Start of EXTRACTED ENTRIES
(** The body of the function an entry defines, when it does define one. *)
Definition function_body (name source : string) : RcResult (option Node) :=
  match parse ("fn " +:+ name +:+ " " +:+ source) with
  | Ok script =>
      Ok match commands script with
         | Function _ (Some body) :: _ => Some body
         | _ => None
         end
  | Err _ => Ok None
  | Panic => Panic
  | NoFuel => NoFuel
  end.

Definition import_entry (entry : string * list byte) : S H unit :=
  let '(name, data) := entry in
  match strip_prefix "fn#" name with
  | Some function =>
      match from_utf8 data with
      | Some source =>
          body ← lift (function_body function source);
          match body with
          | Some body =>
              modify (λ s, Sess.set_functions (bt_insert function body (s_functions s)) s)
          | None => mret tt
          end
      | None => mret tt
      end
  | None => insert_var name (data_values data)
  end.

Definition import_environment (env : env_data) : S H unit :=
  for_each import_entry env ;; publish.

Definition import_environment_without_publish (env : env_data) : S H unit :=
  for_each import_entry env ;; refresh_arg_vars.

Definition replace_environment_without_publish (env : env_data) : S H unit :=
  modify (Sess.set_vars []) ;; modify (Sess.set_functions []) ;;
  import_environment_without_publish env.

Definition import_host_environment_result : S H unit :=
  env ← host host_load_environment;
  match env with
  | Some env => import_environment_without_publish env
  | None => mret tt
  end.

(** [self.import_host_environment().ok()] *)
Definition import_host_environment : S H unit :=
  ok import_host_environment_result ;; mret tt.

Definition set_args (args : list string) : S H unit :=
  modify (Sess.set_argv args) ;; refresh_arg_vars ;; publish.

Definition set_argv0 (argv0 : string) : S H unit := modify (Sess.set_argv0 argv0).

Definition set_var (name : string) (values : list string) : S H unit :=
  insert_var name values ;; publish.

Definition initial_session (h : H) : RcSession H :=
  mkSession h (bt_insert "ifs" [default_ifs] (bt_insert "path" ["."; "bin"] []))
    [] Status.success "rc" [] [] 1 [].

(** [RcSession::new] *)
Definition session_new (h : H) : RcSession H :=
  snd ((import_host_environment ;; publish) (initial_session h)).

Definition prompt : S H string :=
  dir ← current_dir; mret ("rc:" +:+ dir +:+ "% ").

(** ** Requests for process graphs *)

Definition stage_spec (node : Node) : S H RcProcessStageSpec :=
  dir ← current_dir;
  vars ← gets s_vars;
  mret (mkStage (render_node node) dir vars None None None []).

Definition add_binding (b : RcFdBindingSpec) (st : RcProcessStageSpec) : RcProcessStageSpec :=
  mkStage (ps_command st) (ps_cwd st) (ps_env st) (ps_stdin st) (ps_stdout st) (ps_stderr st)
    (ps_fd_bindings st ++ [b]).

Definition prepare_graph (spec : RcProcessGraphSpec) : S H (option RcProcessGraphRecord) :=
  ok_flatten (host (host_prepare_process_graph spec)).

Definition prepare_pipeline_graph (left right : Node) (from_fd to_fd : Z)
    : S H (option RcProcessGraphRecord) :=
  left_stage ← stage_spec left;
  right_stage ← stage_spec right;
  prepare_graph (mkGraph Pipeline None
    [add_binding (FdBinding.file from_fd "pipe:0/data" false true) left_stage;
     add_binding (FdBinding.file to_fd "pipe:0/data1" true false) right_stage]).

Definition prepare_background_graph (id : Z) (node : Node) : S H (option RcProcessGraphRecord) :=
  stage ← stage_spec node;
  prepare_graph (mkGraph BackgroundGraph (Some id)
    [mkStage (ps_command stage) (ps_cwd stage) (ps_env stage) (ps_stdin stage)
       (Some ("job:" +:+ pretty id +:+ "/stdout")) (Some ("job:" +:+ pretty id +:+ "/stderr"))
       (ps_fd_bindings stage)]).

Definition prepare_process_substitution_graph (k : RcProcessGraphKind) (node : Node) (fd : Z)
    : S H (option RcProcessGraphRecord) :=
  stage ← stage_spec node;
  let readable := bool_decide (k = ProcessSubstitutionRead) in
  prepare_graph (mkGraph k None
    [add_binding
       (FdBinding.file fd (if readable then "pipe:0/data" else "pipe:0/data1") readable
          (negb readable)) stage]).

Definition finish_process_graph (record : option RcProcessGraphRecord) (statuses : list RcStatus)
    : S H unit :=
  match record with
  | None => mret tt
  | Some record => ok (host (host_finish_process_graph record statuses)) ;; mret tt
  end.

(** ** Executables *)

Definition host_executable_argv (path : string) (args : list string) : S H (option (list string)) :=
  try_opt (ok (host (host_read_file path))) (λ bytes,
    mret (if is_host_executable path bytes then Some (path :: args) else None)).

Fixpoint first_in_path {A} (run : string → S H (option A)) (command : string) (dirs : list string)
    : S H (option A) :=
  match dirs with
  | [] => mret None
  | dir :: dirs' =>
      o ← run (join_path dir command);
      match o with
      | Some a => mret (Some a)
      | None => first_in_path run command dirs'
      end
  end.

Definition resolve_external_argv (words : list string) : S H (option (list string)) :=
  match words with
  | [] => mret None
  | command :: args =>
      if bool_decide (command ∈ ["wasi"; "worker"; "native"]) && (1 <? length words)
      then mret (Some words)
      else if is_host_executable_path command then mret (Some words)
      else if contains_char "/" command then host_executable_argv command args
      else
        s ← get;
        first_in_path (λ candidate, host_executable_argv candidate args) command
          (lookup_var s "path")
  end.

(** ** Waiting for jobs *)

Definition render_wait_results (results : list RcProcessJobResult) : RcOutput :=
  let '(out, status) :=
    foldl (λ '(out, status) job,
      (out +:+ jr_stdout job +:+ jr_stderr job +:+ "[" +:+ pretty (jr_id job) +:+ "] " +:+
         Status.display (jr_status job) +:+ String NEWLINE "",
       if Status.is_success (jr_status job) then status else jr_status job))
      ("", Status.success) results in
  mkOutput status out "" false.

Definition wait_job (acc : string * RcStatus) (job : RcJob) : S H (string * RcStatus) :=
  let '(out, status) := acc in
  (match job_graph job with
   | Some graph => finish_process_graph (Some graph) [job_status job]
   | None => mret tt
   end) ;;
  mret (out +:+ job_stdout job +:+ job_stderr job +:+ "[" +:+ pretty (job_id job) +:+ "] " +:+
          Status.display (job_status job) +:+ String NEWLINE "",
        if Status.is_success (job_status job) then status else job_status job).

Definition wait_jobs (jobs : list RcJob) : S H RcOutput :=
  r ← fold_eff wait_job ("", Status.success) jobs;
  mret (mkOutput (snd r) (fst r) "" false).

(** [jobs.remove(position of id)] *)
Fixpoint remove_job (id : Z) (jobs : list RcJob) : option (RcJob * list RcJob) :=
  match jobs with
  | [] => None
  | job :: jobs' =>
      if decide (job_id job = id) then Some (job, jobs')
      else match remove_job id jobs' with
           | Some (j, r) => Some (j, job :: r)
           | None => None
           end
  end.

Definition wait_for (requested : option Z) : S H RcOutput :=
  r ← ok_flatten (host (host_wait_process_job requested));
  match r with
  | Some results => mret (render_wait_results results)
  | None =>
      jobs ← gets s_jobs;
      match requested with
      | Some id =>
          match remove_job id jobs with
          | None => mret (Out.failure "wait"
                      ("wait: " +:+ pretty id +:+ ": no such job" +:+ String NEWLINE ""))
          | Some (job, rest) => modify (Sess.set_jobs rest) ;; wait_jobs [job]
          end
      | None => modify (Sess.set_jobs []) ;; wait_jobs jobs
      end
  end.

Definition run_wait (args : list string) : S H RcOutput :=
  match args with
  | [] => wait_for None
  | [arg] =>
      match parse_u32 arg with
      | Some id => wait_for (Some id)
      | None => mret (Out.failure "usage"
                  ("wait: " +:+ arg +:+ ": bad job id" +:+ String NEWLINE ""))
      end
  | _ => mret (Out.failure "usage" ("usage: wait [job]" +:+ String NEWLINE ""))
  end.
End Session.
End of EXTRACTED ENTRIES
> [EXERCISE INSTRUCTIONS]
All that is wanted is the run of lines from the start of the data through the line containing "Panic => Panic", copied word for word.

> [EXPECTED ANSWER]
(** The body of the function an entry defines, when it does define one. *)
Definition function_body (name source : string) : RcResult (option Node) :=
  match parse ("fn " +:+ name +:+ " " +:+ source) with
  | Ok script =>
      Ok match commands script with
         | Function _ (Some body) :: _ => Some body
         | _ => None
         end
  | Err _ => Ok None
  | Panic => Panic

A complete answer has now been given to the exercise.